— WHAT THE EXERCISE ASKS —
For each line below that contains the string "heapify", copy that line.

━━━━━━━━━━━━━━━━━━━━━━━━━━━━━━

(** * PJM day-ahead dashboard: the aggregation pipeline of
    [generate_pjm_dashboard.py]

    A shallow embedding of [load_data], [season_of_month] and of the
    statements of [build_dashboard] that compute, with the pandas operations
    the script calls written out as list functions.

    Conventions.
    - A float64 price is an exact rational ([Q]); pandas' NaN, its marker of
      a missing value, is [None].  Numbers are compared with [==] ([Qeq]).
      Rounding is not embedded: a sum or a quotient is the exact one.
    - A square root cannot be a rational: a standard deviation is kept as
      [Sqrt v], the non-negative root of the variance [v], and a Pearson
      coefficient as the covariance sum and the two sums of squares it is
      the quotient of.
    - An exception is a value of [Error], carried by [Result].
    - [DataFrame.sort_values] is called with its default [kind='quicksort'],
      which the library documents as not stable.  The sort is therefore a
      parameter ([Sorter]) of every function that sorts; what is proved for
      the pipeline assumes only [sort_contract].  [insertion_sort] is a
      stable sort, [reversing_sort] one that is not, and [np_quicksort]
      follows the scalar quicksort of numpy's source; it serves in examples
      only.
    - [DataFrame.stack] is the one of pandas before 3.0, which the script
      calls with its default [dropna=True].
    - [pd.to_datetime] reads an empty cell as NaT and raises nothing;
      [load_data] keeps such a row and sorts it last.  A date of the long
      form is a [Timestamp], which is never NaT: the derived views are
      embedded for the records that have a date, and [wide] gives no series
      for a frame that holds a row without one.
    - Of the figures, what they select from the derived frames is
      embedded (the top ten and the sparkline zones, the default zone and
      year, the traces of the seasonality figure); the drawing, the HTML and
      the writing of the CSV files are left out.
    - Line 328 of the script, in [build_year_go], closes one parenthesis
      more than it opens, so Python rejects the file as it stands.  The
      embedding follows the statements as they are written, that
      parenthesis apart; nothing here says that the script runs. *)

From Stdlib Require Import String Ascii Bool Arith ZArith QArith Qround Lia Lqa.
From Stdlib Require Import OrdersEx.
From Stdlib Require Import List Permutation Sorted.
Import ListNotations.

Set Implicit Arguments.

(* ================================================================== *)
(** ** Exceptions *)

Inductive Error : Type :=
| SchemaError        (* ValueError("Input sheet must contain a 'Date' column.") *)
| ParseError         (* pd.to_datetime could not read a cell *)
| KeyError           (* season_of_month: a month outside the dictionary *)
| IntCastingNaNError (* .astype(int) on a column holding NaN *)
| IndexError.        (* zone_cols[0] without a zone column, years_sorted[-1] without a year *)

Inductive Result (A : Type) : Type :=
| Ok (a : A)
| Raise (e : Error).
Arguments Ok {A} a.
Arguments Raise {A} e.

Definition bind {A B} (c : Result A) (k : A -> Result B) : Result B :=
  match c with
  | Ok a => k a
  | Raise e => Raise e
  end.

Notation "x <- c ;; k" := (bind c (fun x => k))
  (at level 61, c at next level, right associativity).

Fixpoint mapM {A B} (f : A -> Result B) (l : list A) : Result (list B) :=
  match l with
  | [] => Ok []
  | a :: l' => b <- f a ;; bs <- mapM f l' ;; Ok (b :: bs)
  end.

(* ================================================================== *)
(** ** Sorting: the contract of [kind='quicksort'] and two sorts *)

(** A sort takes the strict comparison of the keys (numpy's [Tag::less]). *)
Definition Sorter : Type := forall A : Type, (A -> A -> bool) -> list A -> list A.

Record StrictWeak {A} (less : A -> A -> bool) : Prop := {
  less_asym : forall x y, less x y = true -> less y x = false;
  less_negtrans : forall x y z,
      less y x = false -> less z y = false -> less z x = false }.

(** [ascending_by less l]: no element is followed by a smaller one. *)
Definition ascending_by {A} (less : A -> A -> bool) : list A -> Prop :=
  StronglySorted (fun x y => less y x = false).

(** [descending_by less l]: no element is followed by a larger one. *)
Definition descending_by {A} (less : A -> A -> bool) : list A -> Prop :=
  StronglySorted (fun x y => less x y = false).

Record sort_contract (kind : Sorter) : Prop := {
  sort_perm : forall A (less : A -> A -> bool) l, Permutation l (kind A less l);
  sort_sorted : forall A (less : A -> A -> bool) l,
      StrictWeak less -> ascending_by less (kind A less l) }.

(** A sort is stable when every class of tied elements keeps its order. *)
Definition stable (kind : Sorter) : Prop :=
  forall A (less : A -> A -> bool) (p : A -> bool) l,
    StrictWeak less ->
    (forall x y, p x = true -> p y = true -> less x y = false) ->
    filter p (kind A less l) = filter p l.

(** *** Insertion sort ([kind='stable']) *)

Fixpoint insert_sorted {A} (less : A -> A -> bool) (x : A) (l : list A) : list A :=
  match l with
  | [] => [x]
  | y :: l' => if less y x then y :: insert_sorted less x l' else x :: l
  end.

Definition insertion_sort : Sorter :=
  fun A less l => fold_right (insert_sorted less) [] l.

(** *** numpy's quicksort, [npy_quicksort]/[aquicksort] of npysort/quicksort.cpp

    An introsort: a range of more than 17 elements is partitioned around the
    median of its first, middle and last element, a smaller one is sorted by
    insertion, and a range popped from the stack once the depth budget of
    [2 * floor (log2 n)] is spent goes to heapsort.  The explicit stack of
    the C code is the recursion here: the ranges are disjoint, so the order
    in which they are finished does not change the array.  numpy runs other
    code where the CPU has vector instructions, and where exactly the small
    ranges begin is not relied on: the sort serves to show one outcome that
    is not stable, on eighteen tied records, and in closed examples. *)

Fixpoint set_nth {A} (i : nat) (x : A) (a : list A) : list A :=
  match a, i with
  | [], _ => []
  | _ :: a', O => x :: a'
  | y :: a', S i' => y :: set_nth i' x a'
  end.

Definition swap {A} (a : list A) (i j : nat) : list A :=
  match nth_error a i, nth_error a j with
  | Some x, Some y => set_nth j x (set_nth i y a)
  | _, _ => a
  end.

(** [less_at less a i j] is [less(v[a[i]], v[a[j]])]. *)
Definition less_at {A} (less : A -> A -> bool) (a : list A) (i j : nat) : bool :=
  match nth_error a i, nth_error a j with
  | Some x, Some y => less x y
  | _, _ => false
  end.

(** [do { ++pi; } while (less(v[*pi], vp))], entered at [pi + 1]. *)
Fixpoint scan_up {A} (fuel : nat) (less : A -> A -> bool) (a : list A) (vp : A)
         (pi : nat) : nat :=
  match fuel with
  | O => pi
  | S fuel' =>
      match nth_error a pi with
      | Some x => if less x vp then scan_up fuel' less a vp (S pi) else pi
      | None => pi
      end
  end.

(** [do { --pj; } while (less(vp, v[*pj]))], entered at [pj - 1]. *)
Fixpoint scan_down {A} (fuel : nat) (less : A -> A -> bool) (a : list A) (vp : A)
         (pj : nat) : nat :=
  match fuel with
  | O => pj
  | S fuel' =>
      match nth_error a pj with
      | Some x => if less vp x then scan_down fuel' less a vp (pred pj) else pj
      | None => pj
      end
  end.

(** The [for (;;)] of the partition: returns the array and the final [pi]. *)
Fixpoint hoare_loop {A} (fuel : nat) (less : A -> A -> bool) (a : list A) (vp : A)
         (pi pj : nat) : list A * nat :=
  match fuel with
  | O => (a, pi)
  | S fuel' =>
      let pi' := scan_up (length a) less a vp (S pi) in
      let pj' := scan_down (length a) less a vp (pred pj) in
      if (pj' <=? pi')%nat then (a, pi')
      else hoare_loop fuel' less (swap a pi' pj') vp pi' pj'
  end.

Definition partition {A} (less : A -> A -> bool) (a : list A) (pl pr : nat)
  : list A * nat :=
  let pm := (pl + (pr - pl) / 2)%nat in
  let a := if less_at less a pm pl then swap a pm pl else a in
  let a := if less_at less a pr pm then swap a pr pm else a in
  let a := if less_at less a pm pl then swap a pm pl else a in
  match nth_error a pm with
  | None => (a, pl)
  | Some vp =>
      let pj := (pr - 1)%nat in
      let a := swap a pm pj in
      let '(a, pi) := hoare_loop (length a) less a vp pl pj in
      (swap a pi (pr - 1), pi)
  end.

(** The insertion sort of the range [pl..pr]: each element moves left past
    the elements strictly greater than it. *)
Fixpoint insert_from_right {A} (less : A -> A -> bool) (x : A) (rev_sorted : list A)
  : list A :=
  match rev_sorted with
  | [] => [x]
  | y :: l' => if less x y then y :: insert_from_right less x l' else x :: rev_sorted
  end.

Definition on_range {A} (f : list A -> list A) (a : list A) (pl pr : nat) : list A :=
  firstn pl a ++ f (firstn (S pr - pl) (skipn pl a)) ++ skipn (pl + (S pr - pl)) a.

Definition insertion_range {A} (less : A -> A -> bool) (a : list A) (pl pr : nat)
  : list A :=
  on_range (fun seg => rev (fold_left (fun acc x => insert_from_right less x acc) seg []))
           a pl pr.

(** [aheapsort]: the array is addressed from 1, [tmp] is the element held
    out of the array while the hole [i] sinks. *)
Fixpoint sift_down {A} (fuel : nat) (less : A -> A -> bool) (s : list A) (tmp : A)
         (i j n : nat) : list A :=
  match fuel with
  | O => set_nth (i - 1) tmp s
  | S fuel' =>
      if (j <=? n)%nat then
        let j := if (j <? n)%nat && less_at less s (j - 1) j then S j else j in
        match nth_error s (j - 1) with
        | Some y =>
            if less tmp y
            then sift_down fuel' less (set_nth (i - 1) y s) tmp j (j + j) n
            else set_nth (i - 1) tmp s
        | None => set_nth (i - 1) tmp s
        end
      else set_nth (i - 1) tmp s
  end.

Fixpoint heapify {A} (less : A -> A -> bool) (s : list A) (l n : nat) : list A :=
  match l with
  | O => s
  | S l' =>
      match nth_error s (l - 1) with
      | Some tmp => heapify less (sift_down n less s tmp l (l + l) n) l' n
      | None => s
      end
  end.

Fixpoint pop_max {A} (less : A -> A -> bool) (s : list A) (n : nat) : list A :=
  match n with
  | O => s
  | S n' =>
      match n' with
      | O => s
      | S _ =>
          match nth_error s (n - 1), nth_error s 0 with
          | Some tmp, Some top =>
              pop_max less (sift_down n less (set_nth (n - 1) top s) tmp 1 2 n') n'
          | _, _ => s
          end
      end
  end.

Definition heapsort {A} (less : A -> A -> bool) (s : list A) : list A :=
  let n := length s in
  pop_max less (heapify less s (n / 2) n) n.

Fixpoint quicksort_loop {A} (fuel : nat) (less : A -> A -> bool) (cdepth : Z)
         (a : list A) (pl pr : nat) : list A :=
  match fuel with
  | O => a
  | S fuel' =>
      if (16 <? pr - pl)%nat then
        let '(a, pi) := partition less a pl pr in
        let cdepth := (cdepth - 1)%Z in
        let popped a l r :=
          if (cdepth <? 0)%Z then on_range (heapsort less) a l r
          else quicksort_loop fuel' less cdepth a l r in
        if (pi - pl <? pr - pi)%nat
        then popped (quicksort_loop fuel' less cdepth a pl (pi - 1)%nat) (S pi) pr
        else popped (quicksort_loop fuel' less cdepth a (S pi) pr) pl (pi - 1)%nat
      else insertion_range less a pl pr
  end.

Definition np_quicksort : Sorter :=
  fun A less l =>
    let n := length l in
    quicksort_loop (S n) less (2 * Z.log2 (Z.of_nat n))%Z l 0%nat (n - 1)%nat.

(** [DataFrame.sort_values(by, ascending)] on keys that are all present
    ([nargsort]): a descending sort reverses the rows, sorts them ascending
    and reverses the outcome. *)
Definition sort_values {A} (kind : Sorter) (less : A -> A -> bool) (ascending : bool)
           (rows : list A) : list A :=
  if ascending then kind A less rows else rev (kind A less (rev rows)).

━━━━━━━━━━━━━━━━━━━━━━━━━━━━━━

— FINISHED EXERCISE —
Fixpoint heapify {A} (less : A -> A -> bool) (s : list A) (l n : nat) : list A :=
      | Some tmp => heapify less (sift_down n less s tmp l (l + l) n) l' n
  pop_max less (heapify less s (n / 2) n) n.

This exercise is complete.